Flutterアプリケーション開発概論

【アプリアイコン設定】flutter_launcher_iconsでicon.pngをアプリアイコンにする

28NETFLIX風動画アプリを作りながらUI・検索・動画再生・共有機能を学ぶFlutter(iOS・Android)アプリ開発
FlutteriOSAndroidMacOSWindows基礎から学ぶ開発アプリ開発

この節で学ぶこと

前の節では、iOSアプリの設定ファイルである Info.plist を確認しました。

アプリ名、画面向き、YouTube表示に関係する設定など、FlutterアプリをiOSで動かすために必要な考え方を学びました。
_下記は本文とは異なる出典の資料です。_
Lemma writeSnippet_failure_is_not_retried_witness :
  exists w',
    autokey.writeSnippet (Json := line_codec) 2 rt_ak 0 rt_world_blocked
    = Fails (ErrPath "open" "/home/u/.config/autokey/data/Work/u1.txt") w'
    /\ store w' = rt_store
    /\ fs w' !! "/home/u/.config/autokey/data/Work/.u1.json"
       = Some (File (autokey.json_encode (JsonCodec := line_codec)
                       (autokey.newMetadata
                          (Snippet.mk "u1" "ty" "Thank you!" (Some 0) 10%Z)))
                    10%Z)
    /\ fs w' !! "/home/u/.config/autokey/data/Work/u1.txt" = Some (Dir 5%Z)
    /\ trace w'
       = [EvWrite "/home/u/.config/autokey/data/Work/.u1.json"
                  (autokey.json_encode (JsonCodec := line_codec)
                     (autokey.newMetadata
                        (Snippet.mk "u1" "ty" "Thank you!" (Some 0) 10%Z)));
          EvChtimes "/home/u/.config/autokey/data/Work/.u1.json" 10%Z]
    /\ autokey.writeSnippet (Json := line_codec) 2 rt_ak 0 w' = Returns tt w'.
Proof.
  apply (writeSnippet_failure_is_not_retried (Json := line_codec) 2 rt_ak 0
           rt_world_blocked
           "/home/u/.config/autokey/data/Work/u1.txt"
           "/home/u/.config/autokey/data/Work/.u1.json"
           (Snippet.mk "u1" "ty" "Thank you!" (Some 0) 10%Z) 5%Z).
  - vm_compute. reflexivity.
  - intros (sp & mp & c & nd & Ht & Hnd & _). vm_compute in Ht.
    injection Ht as <- <- <-. vm_compute in Hnd. discriminate Hnd.
  - unfold ordinary. cbn. lia.
  - vm_compute. reflexivity.
  - intros t. vm_compute. discriminate.
  - vm_compute. reflexivity.
  - reflexivity.
Defined.

Lemma Write_is_tame_witness :
  exists w',
    reaches (autokey.Write (Json := line_codec) 2 ["Work"] rt_ak) rt_world_blocked w'
    /\ tame rt_world_blocked w'.
Proof.
  eexists. split; [right; eexists; vm_compute; reflexivity|].
  apply (Write_is_tame (Json := line_codec) 2 ["Work"] rt_ak rt_world_blocked).
  right. eexists. vm_compute. reflexivity.
Defined.

(** ** What the loaded snippets hold *)

Section textexpander_content.

Import textexpander.

Lemma last_named_snoc {A : Type} (name : A -> string) rs r n :
  last_named name (rs ++ [r]) n
  = if String.eqb (name r) n then Some r else last_named name rs n.
Proof. unfold last_named. rewrite rev_app_distr. reflexivity. Qed.

Lemma index_snippets_holds l : forall pre m h te,
  index_holds pre h m ->
  exists m' h',
    index_snippets l m (h, te) = Returns m' (h', te)
    /\ expander.groups h' = expander.groups h
    /\ index_holds (pre ++ l) h' m'.
Proof.
  induction l as [|x l IH]; intros pre m h te Hm.
  - exists m, h. rewrite app_nil_r. auto.
  - cbn [index_snippets]. unfold mbind, M_bind, new_snippet.
    set (cell := Snippet.mk (UUID x) (Abbr x) (Text x) None (ModDate x)).
    set (h1 := mkHeap (expander.groups h) (snippets h ++ [cell])).
    destruct (IH (pre ++ [x]) (<[UUID x := length (snippets h)]> m) h1 te)
      as (m' & h' & Hrun & Hg & Hm').
    + intros u s. rewrite last_named_snoc.
      destruct (String.eqb_spec (UUID x) u) as [<-|Hne].
      * rewrite lookup_insert_eq. intros [= <-]. exists cell, x.
        split; [apply list_lookup_middle; reflexivity|]. split; [reflexivity|].
        repeat split.
      * rewrite lookup_insert_ne by exact Hne. intros Hu.
        destruct (Hm u s Hu) as (sc & r & Hs & Hr & Hrec). exists sc, r.
        split; [apply lookup_app_l_Some; exact Hs|auto].
    + exists m', h'. rewrite <- app_assoc in Hm'. auto.
Qed.

(** One call of [resolve] that returns. *)
Lemma resolve_Returns snips group u h te h' te' :
  resolve snips group u (h, te) = Returns tt (h', te') ->
  exists s sc gc,
    snips !! u = Some s
    /\ snippets h !! s = Some sc
    /\ expander.groups h !! group = Some gc
    /\ te' = te
    /\ expander.groups h' = <[group := set_Snippets gc (Group.Snippets gc ++ [s])]>
                              (expander.groups h)
    /\ snippets h' = <[s := Snippet.mk (Snippet.Name sc) (Snippet.Abbr sc)
                              (Snippet.Text sc) (Some group) (Snippet.ModTime sc)]>
                       (snippets h).
Proof.
  unfold resolve. destruct (snips !! u) as [s|] eqn:Hu; [|discriminate].
  unfold mbind, M_bind, set_snippet_parent, push_snippet.
  destruct (snippets h !! s) as [sc|] eqn:Hs; [|discriminate]. cbn [expander.groups].
  destruct (expander.groups h !! group) as [gc|] eqn:Hg; [|discriminate].
  intros [= <- <-]. exists s, sc, gc. repeat split; assumption.
Qed.

Lemma resolve_loop_Returns snips group uuids : forall h te h' te' gc,
  for_each (resolve snips group) uuids (h, te) = Returns tt (h', te') ->
  expander.groups h !! group = Some gc ->
  te' = te
  /\ exists new,
       Forall2 (fun s u => snips !! u = Some s) new uuids
       /\ expander.groups h' = <[group := set_Snippets gc (Group.Snippets gc ++ new)]>
                                 (expander.groups h)
       /\ reparented group new (snippets h) (snippets h').
Proof.
  induction uuids as [|u uuids IH]; intros h te h' te' gc Hrun Hg.
  - injection Hrun as <- <-. split; [reflexivity|]. exists [].
    split; [constructor|]. split.
    + rewrite app_nil_r, set_Snippets_id. symmetry. apply list_insert_id. exact Hg.
    + intros s sc Hs. exists sc. rewrite decide_False by apply not_elem_of_nil. auto 10.
  - apply for_each_cons_Returns in Hrun as ([h1 te1] & H1 & Hrest).
    apply resolve_Returns in H1 as (s & sc & gc0 & Hu & Hs & Hg0 & -> & Hg1 & Hs1).
    pose proof (lookup_agree _ _ _ _ Hg0 Hg) as ->.
    assert (Hg1' : expander.groups h1 !! group
                   = Some (set_Snippets gc (Group.Snippets gc ++ [s]))).
    { rewrite Hg1. apply list_lookup_insert_eq. eapply lookup_lt_Some; eauto. }
    destruct (IH _ _ _ _ _ Hrest Hg1') as (-> & new & Hnew & Hg' & Hre).
    split; [reflexivity|]. exists (s :: new). split; [constructor; assumption|]. split.
    + rewrite Hg', Hg1, list_insert_insert_eq. f_equal.
      unfold set_Snippets. cbn. rewrite <- app_assoc. reflexivity.
    + intros a ac Ha.
      destruct (decide (a = s)) as [->|Hne].
      * pose proof (lookup_agree _ _ _ _ Ha Hs) as ->.
        destruct (Hre s (Snippet.mk (Snippet.Name sc) (Snippet.Abbr sc) (Snippet.Text sc)
                                    (Some group) (Snippet.ModTime sc)))
          as (sc' & Hs' & Hn & Hab & Ht & Hm & Hp).
        { rewrite Hs1. apply list_lookup_insert_eq. eapply lookup_lt_Some; eauto. }
        exists sc'. rewrite decide_True by apply list_elem_of_here.
        cbn in Hn, Hab, Ht, Hm, Hp. repeat (split; [assumption|]).
        rewrite Hp. case_decide; reflexivity.
      * destruct (Hre a ac) as (sc' & Hs' & Hn & Hab & Ht & Hm & Hp).
        { rewrite Hs1. rewrite list_lookup_insert_ne by congruence. exact Ha. }
        exists sc'. repeat (split; [assumption|]).
        rewrite Hp. destruct (decide (a ∈ new)) as [Hin|Hnin].
        -- rewrite decide_True by (apply elem_of_cons; auto). reflexivity.
        -- rewrite decide_False; [reflexivity|].
           intros [?|?]%elem_of_cons; contradiction.
Qed.

(** One call of [parse_group] that returns. *)
Lemma parse_group_Returns snips g h te h' te' :
  parse_group snips g (h, te) = Returns tt (h', te') ->
  exists new,
    Forall2 (fun s u => snips !! u = Some s) new (UUIDs g)
    /\ expander.groups h' = expander.groups h ++ [Group.mk (Name g) new [] None]
    /\ reparented (length (expander.groups h)) new (snippets h) (snippets h')
    /\ te' = mkTE (file te) (data te) (groups te ++ [length (expander.groups h)]).
Proof.
  unfold parse_group. intros H.
  apply bind_Returns in H as (a & [h1 te1] & H1 & H).
  unfold new_group in H1. injection H1 as <- <- <-.
  apply bind_Returns in H as ([] & [h2 te2] & H2 & H).
  eapply resolve_loop_Returns in H2 as (-> & new & Hnew & Hg & Hre);
    [|cbn; apply list_lookup_middle; reflexivity].
  cbn in H. injection H as <- <-.
  exists new. split; [exact Hnew|]. cbn [expander.groups snippets] in *.
  split; [|auto]. rewrite Hg. cbn.
  rewrite insert_app_r_alt by lia. rewrite Nat.sub_diag. reflexivity.
Qed.

Lemma Forall2_impl_in {A B : Type} (P Q : A -> B -> Prop) l k :
  Forall2 P l k ->
  (forall x y, x ∈ l -> P x y -> Q x y) ->
  Forall2 Q l k.
Proof.
  induction 1 as [|x y l k Hxy _ IH]; intros Himp; constructor.
  - apply Himp; [apply list_elem_of_here|exact Hxy].
  - apply IH. intros a b Ha. apply Himp. apply elem_of_cons. auto.
Qed.

Lemma parse_group_loaded recs snips g h te h' te' new done :
  loaded recs snips h new done ->
  parse_group snips g (h, te) = Returns tt (h', te') ->
  loaded recs snips h' (new ++ [length (expander.groups h)]) (done ++ [g])
  /\ te' = mkTE (file te) (data te) (groups te ++ [length (expander.groups h)]).
Proof.
  intros (Hidx & Hlt & Hbuilt & Hpar) H.
  apply parse_group_Returns in H as (new_s & Hnew & Hg & Hre & ->).
  split; [|reflexivity].
  set (a := length (expander.groups h)) in *.
  assert (Hold : forall b gb, b ∈ new -> expander.groups h !! b = Some gb ->
                              expander.groups h' !! b = Some gb).
  { intros b gb _ Hb. rewrite Hg. apply lookup_app_l_Some. exact Hb. }
  assert (Hcell : expander.groups h' !! a = Some (Group.mk (Name g) new_s [] None)).
  { rewrite Hg. apply list_lookup_middle. reflexivity. }
  split; [|split; [|split]].
  - intros u s Hu. destruct (Hidx u s Hu) as (sc & r & Hs & Hr & Hn & Hab & Ht & Hm).
    destruct (Hre s sc Hs) as (sc' & Hs' & Hn' & Hab' & Ht' & Hm' & _).
    exists sc', r. split; [exact Hs'|]. split; [exact Hr|].
    repeat split; congruence.
  - rewrite Hg, length_app. cbn [length]. apply Forall_app. split.
    + eapply Forall_impl; [exact Hlt|]. cbn. intros; lia.
    + constructor; [fold a; lia|constructor].
  - apply Forall2_app.
    + eapply Forall2_impl_in; [exact Hbuilt|].
      intros b gr Hb (gb & Hgb & Hrest). exists gb. split; [|exact Hrest].
      apply Hold; assumption.
    + constructor; [|constructor]. eexists. split; [exact Hcell|].
      split; [reflexivity|exact Hnew].
  - intros b gb s Hb Hgb Hs.
    destruct (decide (s ∈ new_s)) as [Hin|Hnin].
    + apply list_elem_of_lookup in Hin as [i Hi].
      destruct (Forall2_lookup_l _ _ _ _ _ Hnew Hi) as (u & _ & Hu).
      destruct (Hidx u s Hu) as (sc & r & Hsc & _).
      destruct (Hre s sc Hsc) as (sc' & Hs' & _ & _ & _ & _ & Hp).
      rewrite decide_True in Hp by (apply list_elem_of_lookup; eauto).
      exists sc', a, (Group.mk (Name g) new_s [] None).
      split; [exact Hs'|]. split; [exact Hp|].
      split; [apply elem_of_app; right; apply list_elem_of_here|].
      split; [exact Hcell|]. cbn. apply list_elem_of_lookup. eauto.
    + assert (Hb' : b ∈ new).
      { apply elem_of_app in Hb as [Hb|Hb]; [exact Hb|]. exfalso.
        apply list_elem_of_singleton in Hb. subst b.
        pose proof (lookup_agree _ _ _ _ Hgb Hcell) as ->. exact (Hnin Hs). }
      assert (Hgb' : expander.groups h !! b = Some gb).
      { rewrite Forall_forall in Hlt. specialize (Hlt b Hb').
        rewrite Hg in Hgb. rewrite lookup_app_l in Hgb by exact Hlt. exact Hgb. }
      destruct (Hpar b gb s Hb' Hgb' Hs) as (sc & c & gc & Hsc & Hp & Hc & Hgc & Hsgc).
      destruct (Hre s sc Hsc) as (sc' & Hs' & _ & _ & _ & _ & Hp').
      rewrite decide_False in Hp' by exact Hnin.
      exists sc', c, gc. split; [exact Hs'|]. split; [congruence|].
      split; [apply elem_of_app; auto|]. split; [apply Hold; assumption|exact Hsgc].
Qed.

Lemma parse_groups_loaded recs snips gs : forall h te h' te' new done,
  loaded recs snips h new done ->
  for_each (parse_group snips) gs (h, te) = Returns tt (h', te') ->
  exists new',
    loaded recs snips h' (new ++ new') (done ++ gs)
    /\ te' = mkTE (file te) (data te) (groups te ++ new').
Proof.
  induction gs as [|g gs IH]; intros h te h' te' new done Hl H.
  - injection H as <- <-. exists []. rewrite !app_nil_r. destruct te; auto.
  - apply for_each_cons_Returns in H as ([h1 te1] & H1 & Hrest).
    destruct (parse_group_loaded _ _ _ _ _ _ _ _ _ Hl H1) as [Hl1 ->].
    destruct (IH _ _ _ _ _ _ Hl1 Hrest) as (new' & Hl' & Hte).
    exists (length (expander.groups h) :: new').
    rewrite <- !app_assoc in Hl'. split; [exact Hl'|].
    rewrite Hte. cbn [groups file data]. rewrite <- app_assoc. reflexivity.
Qed.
今回の節では、アプリの見た目としてとても大切な アプリアイコン を設定します。

Flutterでは、iOS用・Android用のアプリアイコンを手作業で1つずつ作ることもできます。

しかし、サイズがたくさんあり、かなり大変です。

そこで今回は、flutter_launcher_icons というパッケージを使って、1枚の icon.png から、iOS・Android用のアプリアイコンを自動生成します。

icon.pngを用意する
↓
pubspec.yamlに設定を書く
↓
flutter_launcher_iconsを実行する
↓
iOS・Android用のアイコンが自動生成される
↓
アプリのホーム画面アイコンとして表示される

アプリ名とアイコンが整うと、「自分で作ったアプリ」という実感が一気に出ます。


アプリアイコンとは?

アプリアイコンとは、スマホのホーム画面に表示されるアプリの画像です。

ホーム画面
↓
アプリアイコン
↓
アプリ名

たとえば、今回のNETFLIX風アプリなら、黒背景に赤い文字やロゴが入ったアイコンにすると、アプリ全体の雰囲気と合いやすくなります。

アプリアイコンは、単なる飾りではありません。

ユーザーがアプリを見つけるための目印です。

役割内容
視認性ホーム画面で見つけやすくする
印象アプリの雰囲気を伝える
信頼感きちんと作られたアプリに見せる
識別他のアプリと区別する

教材アプリでも、アイコンを設定するだけで完成度が上がります。


なぜflutter_launcher_iconsを使うのか

iOSやAndroidでは、アプリアイコンに必要な画像サイズが複数あります。

たとえば、iPhoneのホーム画面用、通知用、設定画面用、App Store用など、用途によってサイズが違います。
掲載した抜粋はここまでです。